Como se não bastasse o nível de qualidade, complexidade e entretenimento do argumento, Homem-Aranha no Aranhaverso se coloca entre os melhores filmes do gênero na última década graças (também) ao seu indescritível triunfo visual. Numa mistura de técnicas, estilos e visões sobre as possibilidades ofertadas pela animação, Bob Persichetti, Peter Ramsay, Rodney Rothman entregam uma mistura completamente nova e criativa. O trio pinta em tela uma verdadeira aquarela de cores saturadas e texturas, extraindo o máximo dos imagéticos personagens em enquadramentos engenhosos e planos de uma inventividade rara. A questão não é só a ação em si. Indo muito além das alucinantes batalhas e do fluído senso de simultaneidade em cena, a trinca de realizadores nos brinda com um balé vertiginoso, brincando por diversas vezes com a nossa perspectiva ao investir em ângulos ousados e num ‘mise en scene’ que insiste em nos surpreender. O que fica claro, em especial, no arrepiante “salto de fé” de Miles Morales rumo ao clímax. Somado a isso, mesmo diante da explosão luminosa que toma conta de alguns dos cenários e do frisson causado pelos inacreditavelmente fluidos combates, impressiona a capacidade dos diretores em tornar tudo o mais vistoso possível aos olhos do público, valorizando a plasticidade dos saltos dos heróis e a criatividade das sequências aventurescas da forma mais imagética possível. Por fim, a cereja no bolo reside no virtuosismo estético da dupla na composição de personagens oriundos de mundos diferentes. Respeitando as suas respectivas mídias originais, Persichetti, Ramsay e Rothman imprimem num mesmo quadro técnicas diferentes de animação, transitando entre o 2-D tradicional do Porco-Aranha, o CGI verossimilhante do Aranha-Noir, os traços orientais da Peni Parker e o visual estilizado do mundo de Miles Morales com uma propriedade impressionante. Uma combinação audaciosa poucas vezes vista dentro do gênero.

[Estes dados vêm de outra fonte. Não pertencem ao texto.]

(* ===== verification/System.v ===== *)
(** * System: a whole hub under any schedule

    Every goroutine of the package and every call of its interface, running
    together: whatever the scheduler does, the invariant [wf] holds between
    any two critical sections. *)

From S2P Require Import Prelude Prog Types Config World Invariant Send Client Rooms Registry Pool.
From S2P Require Import Broadcast Pump Presence Cluster Origin Lifecycle.

(** A call whose result nobody reads. *)
Definition ignore {A : Type} (p : prg A) : prg unit := _ ← p ; mret tt.

Lemma keeps_ignore {A} I (p : prg A) : keeps I p -> keeps I (ignore p).
Proof. intros H. apply keeps_bind; [done|]. intros ?. apply keeps_ret. Qed.

Section System.
Context {RT : Runtime} (lim : Limits) (env : HubEnv) (Hlim : limits env = lim)
  (Hh : hooks_keep lim env).

(** The code outside the package that its goroutines run: gorilla's upgrade and
    read, and the JSON codec of the presence messages. *)
Context (Upgrade : (Request -> prg bool) -> Request -> prg (option error)).
Context (ReadMessage : prg (option error) -> cref -> prg (error + (Z * bytes))).
Context (unexpected : error -> list Z -> bool) (error_text : error -> string).
Context (json_Marshal : nodePresence -> error + bytes) (json_Unmarshal : bytes -> error + nodePresence).

Inductive hub_call : prg unit -> Prop :=
  (* the hub's own goroutines *)
  | go_Run drain fuel : hub_call (Run env drain fuel)
  | go_runDrainReaper fuel : hub_call (runDrainReaper env fuel)
  | go_runPresence fuel : hub_call (runPresence env json_Marshal fuel)
  | go_runWorker fuel : hub_call (runWorker env fuel)
  | go_writePump fuel c : hub_call (writePump fuel c)
  | go_readPump fuel c : hub_call (readPump env unexpected ReadMessage fuel c)
  | go_read_watcher c : hub_call (read_watcher c)
  (* the adapter's subscription *)
  | on_adapter_message m : hub_call (handleAdapterMessage env json_Unmarshal m)
  (* the application's calls on the hub *)
  | do_HandleHTTP r : hub_call (HandleHTTP env Upgrade error_text r)
  | do_Drain ctx : hub_call (ignore (Drain env ctx))
  | do_Shutdown ctx : hub_call (ignore (Shutdown env ctx))
  | do_Broadcast d : hub_call (Broadcast env d)
  | do_BroadcastBinary d : hub_call (BroadcastBinary env d)
  | do_BroadcastWithContext ctx d : hub_call (ignore (BroadcastWithContext env ctx d))
  | do_BroadcastExcept d mt except : hub_call (broadcastExceptWithType env d mt except)
  | do_BroadcastToRoom n d mt : hub_call (ignore (broadcastToRoomWithType env n d mt))
  | do_BroadcastToRoomWithContext ctx n d : hub_call (ignore (BroadcastToRoomWithContext env ctx n d))
  | do_BroadcastToRoomExcept n d mt l : hub_call (ignore (broadcastToRoomExceptWithType env n d mt l))
  | do_SendToUser u d mt : hub_call (sendToUserWithType env u d mt)
  | do_SendToUserWithContext ctx u d : hub_call (ignore (SendToUserWithContext env ctx u d))
  | do_SendToClient i d mt : hub_call (ignore (sendToClientWithType env i d mt))
  | do_SendToClientWithContext ctx i d : hub_call (ignore (SendToClientWithContext env ctx i d))
  | do_JoinRoom c n : hub_call (ignore (JoinRoom env c n))
  | do_LeaveRoom c n : hub_call (ignore (LeaveRoom env c n))
  | do_LeaveAllRooms c : hub_call (LeaveAllRooms env c)
  (* the application's calls on a client *)
  | do_SendMessage c mt d : hub_call (ignore (SendMessage env c mt d))
  | do_SendMessageWithContext ctx c mt d : hub_call (ignore (SendMessageWithContext ctx c mt d))
  | do_SetUserID c u : hub_call (ignore (SetUserID env c u))
  | do_SetMetadata c k v : hub_call (SetMetadata c k v)
  | do_DeleteMetadata c k : hub_call (DeleteMetadata c k)
  | do_CloseWithCode c code reason : hub_call (ignore (CloseWithCode c code reason)).

Context (Hup : ∀ check r, (∀ r, keeps (wf lim) (check r)) -> keeps (wf lim) (Upgrade check r)).
Context (Hread : ∀ pong c, keeps (wf lim) pong -> keeps (wf lim) (ReadMessage pong c)).

Lemma hub_call_keeps p : hub_call p -> keeps (wf lim) p.
Proof. destruct 1; try apply keeps_ignore; eauto with keeps. Qed.
End System.

(** C1: The invariant of a hub.  Start from a state where [wf] holds and run
    any number of the hub's goroutines and of calls of its interface under any
    schedule: in every state they reach, at every point where another
    goroutine can look, every client queue is within its channel's capacity,
    no client is in more rooms, no room has more clients and no user more
    connections than the limits allow, every room's published snapshot lists
    exactly its members, no two room names share a room, the user index has
    no empty entries, and the rooms gauge equals the number of rooms. *)
Theorem system_invariant {RT : Runtime} (env : HubEnv)
    (Upgrade : (Request -> prg bool) -> Request -> prg (option error))
    (ReadMessage : prg (option error) -> cref -> prg (error + (Z * bytes))) (unexpected : error -> list Z -> bool)
    (error_text : error -> string) (enc : nodePresence -> error + bytes)
    (dec : bytes -> error + nodePresence) (calls ps' : list (prg unit)) (w w' : world)
    (Hh : hooks_keep (limits env) env)
    (Hup : ∀ check r, (∀ r, keeps (wf (limits env)) (check r)) ->
                      keeps (wf (limits env)) (Upgrade check r))
    (Hread : ∀ pong c, keeps (wf (limits env)) pong -> keeps (wf (limits env)) (ReadMessage pong c))
    (Hcalls : Forall (hub_call env Upgrade ReadMessage unexpected error_text enc dec) calls)
    (Hw : wf (limits env) w)
    (Hreach : pool_reach (calls, w) (ps', w')) :
  wf (limits env) w'.
Proof.
  refine (proj2 (keeps_pool (wf (limits env)) calls w ps' w' _ Hw Hreach)).
  eapply Forall_impl; [exact Hcalls|]. intros p. by apply hub_call_keeps.
Qed.
(* ===== verification/Chat.v ===== *)
(** * Chat: a chat server over rooms (examples/chat/main.go)

    The server keeps a map from client IDs to user names, under a mutex of its
    own, beside its hub.  Its handlers and hooks are programs over both, and
    calls of the hub act on the hub's part ([on_hub]).  JSON is a parameter:
    [marshal] and [unmarshal] at [ChatMessage], and what the router's extractor
    reads of an envelope.  A hook the hub launches in a goroutine is the
    program [chat_hook] gives for the call. *)

From S2P Require Import Prelude Prog Types Config World Invariant Send Client Rooms RoomSpec.
From S2P Require Import Registry RegistrySpec UnregisterSpec Broadcast BroadcastSpec DeliverySpec.
From S2P Require Import Options LifecycleSpec Handlers.

(** ** A hub inside a larger state *)
Section Around.
Context {S : Type}.

Fixpoint on_hub {A : Type} (p : prg A) : prog (world * S) A :=
  match p with
  | Ret a => Ret a
  | Atomic f k =>
      Atomic (fun ws => match f ws.1 with
                            | Some (x, w') => Some (x, (w', ws.2))
                            | None => None
                            end) (fun x => on_hub (k x))
  end.

#[export] Instance embed_around : Embeds (world * S) := fun A p => on_hub p.

Lemma run_Atomic {W A X} (f : W -> option (X * W)) (k : X -> prog W A) w :
  run (Atomic f k) w = match f w with Some (x, w') => run (k x) w' | None => None end.
Proof. done. Qed.

Lemma run_on_hub {A} (p : prg A) w s :
  run (on_hub p) (w, s) = match run p w with Some (a, w') => Some (a, (w', s)) | None => None end.
Proof.
  revert w. induction p as [a|X f k IH]; intros w; [done|].
  cbn [on_hub]. rewrite !run_Atomic. cbn [fst snd]. destruct (f w) as [[x w']|]; [apply IH|done].
Qed.

Lemma run_on_hub_bind {A B} (p : prg A) (k : A -> prog (world * S) B) w s :
  run (on_hub p ≫= k) (w, s) = match run p w with Some (a, w') => run (k a) (w', s) | None => None end.
Proof. rewrite run_bind, run_on_hub. by destruct (run p w) as [[??]|]. Qed.
End Around.

(** ** The wire format *)
Record ChatUser := mkChatUser { u_ID : string; u_Username : string }.
Record ChatRoom := mkChatRoom { cr_Name : string; cr_UserCount : Z }.

Record ChatMessage := mkChatMessage {
  m_Type : string;
  m_Room : string;
  m_From : string;
  m_Message : string;
  m_Users : list ChatUser;
  m_Rooms : list ChatRoom
}.

Definition MsgTypeChat : string := "chat".
Definition MsgTypeJoin : string := "join".
Definition MsgTypeLeave : string := "leave".
Definition MsgTypeRooms : string := "rooms".
Definition MsgTypeUserList : string := "users".

(** A literal that sets the type, the room and the text. *)
Definition chat_text (type room message : string) : ChatMessage :=
  mkChatMessage type room "" message [] [].

(** ** The server *)
Abbreviation usernames := (gmap string string).
Abbreviation chat := (world * usernames)%type.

Embora tenha causado um enorme impacto logo no seu primeiro trailer, Homem-Aranha no Aranhaverso supera as mais elevadas expectativas ao reverenciar o legado do amigão da vizinhança numa obra catártica, expressiva e indiscutivelmente autoral. O foco, aqui, não está no ‘fan-service’ pelo ‘fan-service’. As referências e inserções gráficas estão a serviço de algo maior, da fascinante jornada de autodescoberta do menino por trás da máscara. Mais do que um grande filme e uma poderosa experiência cinematográfica, o longa, na verdade, se revela a mais justa das homenagens ao mestre Stan Lee, principalmente pela sinceridade com que exalta a face inspiradora deste herói e os ideais que nas últimas cinco décadas ajudaram a transformar o icônico Homem-Aranha num símbolo de empatia, justiça e altruísmo.